**What you have to do:**
Output exactly, with nothing added, the entries from the first line through the line with "pe_counts : lm_termination_count".

**Raw data:**
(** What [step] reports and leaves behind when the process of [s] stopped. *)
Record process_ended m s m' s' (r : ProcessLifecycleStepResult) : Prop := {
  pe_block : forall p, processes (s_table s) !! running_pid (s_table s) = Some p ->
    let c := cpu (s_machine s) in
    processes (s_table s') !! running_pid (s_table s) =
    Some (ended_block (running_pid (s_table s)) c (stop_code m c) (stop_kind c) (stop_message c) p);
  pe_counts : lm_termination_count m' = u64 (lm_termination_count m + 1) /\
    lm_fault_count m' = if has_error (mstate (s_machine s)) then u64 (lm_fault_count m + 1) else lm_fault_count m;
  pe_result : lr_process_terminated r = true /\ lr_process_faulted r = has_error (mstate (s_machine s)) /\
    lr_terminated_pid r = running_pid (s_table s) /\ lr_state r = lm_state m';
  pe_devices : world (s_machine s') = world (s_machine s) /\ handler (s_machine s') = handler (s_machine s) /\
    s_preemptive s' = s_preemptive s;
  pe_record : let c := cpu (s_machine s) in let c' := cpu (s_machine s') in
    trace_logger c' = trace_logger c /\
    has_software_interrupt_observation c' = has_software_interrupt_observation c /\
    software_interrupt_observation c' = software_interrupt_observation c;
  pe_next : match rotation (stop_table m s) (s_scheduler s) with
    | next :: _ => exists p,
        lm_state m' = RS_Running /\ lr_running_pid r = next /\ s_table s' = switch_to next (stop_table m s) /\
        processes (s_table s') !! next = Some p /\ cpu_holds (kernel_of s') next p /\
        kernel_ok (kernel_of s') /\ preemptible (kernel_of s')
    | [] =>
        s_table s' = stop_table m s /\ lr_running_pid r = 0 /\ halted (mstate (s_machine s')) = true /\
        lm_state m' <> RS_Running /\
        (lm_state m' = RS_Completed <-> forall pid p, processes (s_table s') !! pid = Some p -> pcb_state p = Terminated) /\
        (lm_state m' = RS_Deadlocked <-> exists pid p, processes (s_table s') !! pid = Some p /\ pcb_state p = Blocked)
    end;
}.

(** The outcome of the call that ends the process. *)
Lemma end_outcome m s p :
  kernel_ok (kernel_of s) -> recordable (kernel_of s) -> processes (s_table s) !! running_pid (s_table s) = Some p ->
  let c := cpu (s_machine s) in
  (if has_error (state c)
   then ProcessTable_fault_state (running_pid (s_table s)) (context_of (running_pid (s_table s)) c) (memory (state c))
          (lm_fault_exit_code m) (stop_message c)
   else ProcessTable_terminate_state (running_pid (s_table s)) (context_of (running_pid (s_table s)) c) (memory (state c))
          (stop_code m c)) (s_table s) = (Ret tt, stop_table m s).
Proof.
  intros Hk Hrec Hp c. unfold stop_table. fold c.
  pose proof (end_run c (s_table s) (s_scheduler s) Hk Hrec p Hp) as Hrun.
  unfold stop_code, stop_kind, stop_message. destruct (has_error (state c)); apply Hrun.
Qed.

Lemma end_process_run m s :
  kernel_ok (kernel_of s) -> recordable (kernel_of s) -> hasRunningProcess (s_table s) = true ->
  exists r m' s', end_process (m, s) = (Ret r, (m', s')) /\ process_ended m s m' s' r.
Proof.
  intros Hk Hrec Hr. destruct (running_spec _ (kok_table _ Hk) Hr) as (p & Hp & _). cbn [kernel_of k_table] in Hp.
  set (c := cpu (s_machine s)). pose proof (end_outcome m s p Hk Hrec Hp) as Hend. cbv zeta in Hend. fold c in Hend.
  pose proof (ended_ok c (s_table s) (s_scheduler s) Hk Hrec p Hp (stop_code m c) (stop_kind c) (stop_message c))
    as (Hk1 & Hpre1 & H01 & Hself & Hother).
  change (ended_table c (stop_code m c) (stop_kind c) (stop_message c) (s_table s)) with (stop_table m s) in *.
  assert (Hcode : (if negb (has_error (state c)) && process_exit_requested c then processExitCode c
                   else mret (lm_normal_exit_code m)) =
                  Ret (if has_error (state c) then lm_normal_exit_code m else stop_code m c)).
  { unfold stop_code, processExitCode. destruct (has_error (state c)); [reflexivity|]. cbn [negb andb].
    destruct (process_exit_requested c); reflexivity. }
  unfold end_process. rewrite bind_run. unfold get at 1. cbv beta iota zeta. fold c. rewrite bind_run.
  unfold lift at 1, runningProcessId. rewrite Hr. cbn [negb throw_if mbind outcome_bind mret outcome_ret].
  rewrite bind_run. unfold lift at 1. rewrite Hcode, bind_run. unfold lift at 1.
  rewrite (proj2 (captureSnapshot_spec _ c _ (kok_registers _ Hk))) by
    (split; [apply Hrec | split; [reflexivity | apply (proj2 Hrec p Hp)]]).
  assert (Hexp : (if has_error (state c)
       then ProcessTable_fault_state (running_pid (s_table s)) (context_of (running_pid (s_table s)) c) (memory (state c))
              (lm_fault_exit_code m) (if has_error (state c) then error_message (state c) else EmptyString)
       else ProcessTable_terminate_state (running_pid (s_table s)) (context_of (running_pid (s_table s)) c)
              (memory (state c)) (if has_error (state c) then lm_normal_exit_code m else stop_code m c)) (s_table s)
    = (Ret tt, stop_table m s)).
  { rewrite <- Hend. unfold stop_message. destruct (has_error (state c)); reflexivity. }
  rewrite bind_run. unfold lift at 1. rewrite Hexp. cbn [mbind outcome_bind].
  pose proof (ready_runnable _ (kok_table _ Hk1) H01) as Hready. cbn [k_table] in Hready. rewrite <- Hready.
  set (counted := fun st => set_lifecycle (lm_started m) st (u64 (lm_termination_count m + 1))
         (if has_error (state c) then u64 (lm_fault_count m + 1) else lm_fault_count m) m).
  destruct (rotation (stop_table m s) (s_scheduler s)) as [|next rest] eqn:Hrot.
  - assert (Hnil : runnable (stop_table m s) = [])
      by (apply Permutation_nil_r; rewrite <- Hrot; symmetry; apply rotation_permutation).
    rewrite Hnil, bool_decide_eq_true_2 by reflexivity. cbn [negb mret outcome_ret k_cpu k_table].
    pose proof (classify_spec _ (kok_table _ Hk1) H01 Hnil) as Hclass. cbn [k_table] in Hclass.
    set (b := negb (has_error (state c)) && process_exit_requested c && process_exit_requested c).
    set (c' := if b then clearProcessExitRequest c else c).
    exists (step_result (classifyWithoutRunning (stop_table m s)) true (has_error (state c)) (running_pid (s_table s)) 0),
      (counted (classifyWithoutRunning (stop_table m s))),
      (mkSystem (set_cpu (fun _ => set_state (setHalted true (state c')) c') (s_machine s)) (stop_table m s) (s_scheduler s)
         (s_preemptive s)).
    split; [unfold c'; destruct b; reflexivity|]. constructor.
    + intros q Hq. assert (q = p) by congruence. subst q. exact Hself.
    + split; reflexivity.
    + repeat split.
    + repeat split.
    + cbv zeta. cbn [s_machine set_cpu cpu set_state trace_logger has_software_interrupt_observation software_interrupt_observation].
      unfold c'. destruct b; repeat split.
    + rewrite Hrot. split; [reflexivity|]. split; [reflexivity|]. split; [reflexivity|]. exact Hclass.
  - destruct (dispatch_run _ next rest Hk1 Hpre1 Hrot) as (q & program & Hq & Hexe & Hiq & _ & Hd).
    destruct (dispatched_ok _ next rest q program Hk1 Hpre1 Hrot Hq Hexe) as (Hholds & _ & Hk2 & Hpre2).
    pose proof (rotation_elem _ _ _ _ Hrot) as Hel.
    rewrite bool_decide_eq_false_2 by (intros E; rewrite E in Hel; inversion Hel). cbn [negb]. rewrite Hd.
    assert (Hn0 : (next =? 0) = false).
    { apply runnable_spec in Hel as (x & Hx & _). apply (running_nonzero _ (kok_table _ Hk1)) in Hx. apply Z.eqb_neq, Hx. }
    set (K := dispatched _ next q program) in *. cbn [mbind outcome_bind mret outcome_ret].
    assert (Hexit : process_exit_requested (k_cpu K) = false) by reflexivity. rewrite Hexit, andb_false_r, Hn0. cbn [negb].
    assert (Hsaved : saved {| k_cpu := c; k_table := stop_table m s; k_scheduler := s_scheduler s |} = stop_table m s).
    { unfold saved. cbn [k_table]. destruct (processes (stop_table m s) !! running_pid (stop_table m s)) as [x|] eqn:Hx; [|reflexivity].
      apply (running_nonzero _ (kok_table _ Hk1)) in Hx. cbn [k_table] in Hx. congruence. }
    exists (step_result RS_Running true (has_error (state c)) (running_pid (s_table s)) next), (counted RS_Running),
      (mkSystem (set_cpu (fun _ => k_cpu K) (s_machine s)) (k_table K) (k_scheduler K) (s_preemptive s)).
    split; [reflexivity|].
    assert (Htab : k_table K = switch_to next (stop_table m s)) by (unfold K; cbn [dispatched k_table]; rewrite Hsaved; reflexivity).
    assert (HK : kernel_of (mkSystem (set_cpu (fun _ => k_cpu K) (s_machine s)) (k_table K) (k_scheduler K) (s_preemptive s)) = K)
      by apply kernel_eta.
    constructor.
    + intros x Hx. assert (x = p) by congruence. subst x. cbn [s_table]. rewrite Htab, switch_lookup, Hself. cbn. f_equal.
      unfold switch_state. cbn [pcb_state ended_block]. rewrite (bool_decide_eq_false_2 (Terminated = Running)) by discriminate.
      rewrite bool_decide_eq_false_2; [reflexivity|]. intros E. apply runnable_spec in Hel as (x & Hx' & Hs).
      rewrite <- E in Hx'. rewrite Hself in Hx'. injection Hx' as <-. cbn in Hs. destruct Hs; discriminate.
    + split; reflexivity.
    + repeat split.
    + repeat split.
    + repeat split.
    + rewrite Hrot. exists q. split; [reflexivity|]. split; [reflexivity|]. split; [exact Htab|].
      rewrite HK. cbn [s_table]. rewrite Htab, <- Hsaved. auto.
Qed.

**Final answer:**
(** What [step] reports and leaves behind when the process of [s] stopped. *)
Record process_ended m s m' s' (r : ProcessLifecycleStepResult) : Prop := {
  pe_block : forall p, processes (s_table s) !! running_pid (s_table s) = Some p ->
    let c := cpu (s_machine s) in
    processes (s_table s') !! running_pid (s_table s) =
    Some (ended_block (running_pid (s_table s)) c (stop_code m c) (stop_kind c) (stop_message c) p);
  pe_counts : lm_termination_count m' = u64 (lm_termination_count m + 1) /\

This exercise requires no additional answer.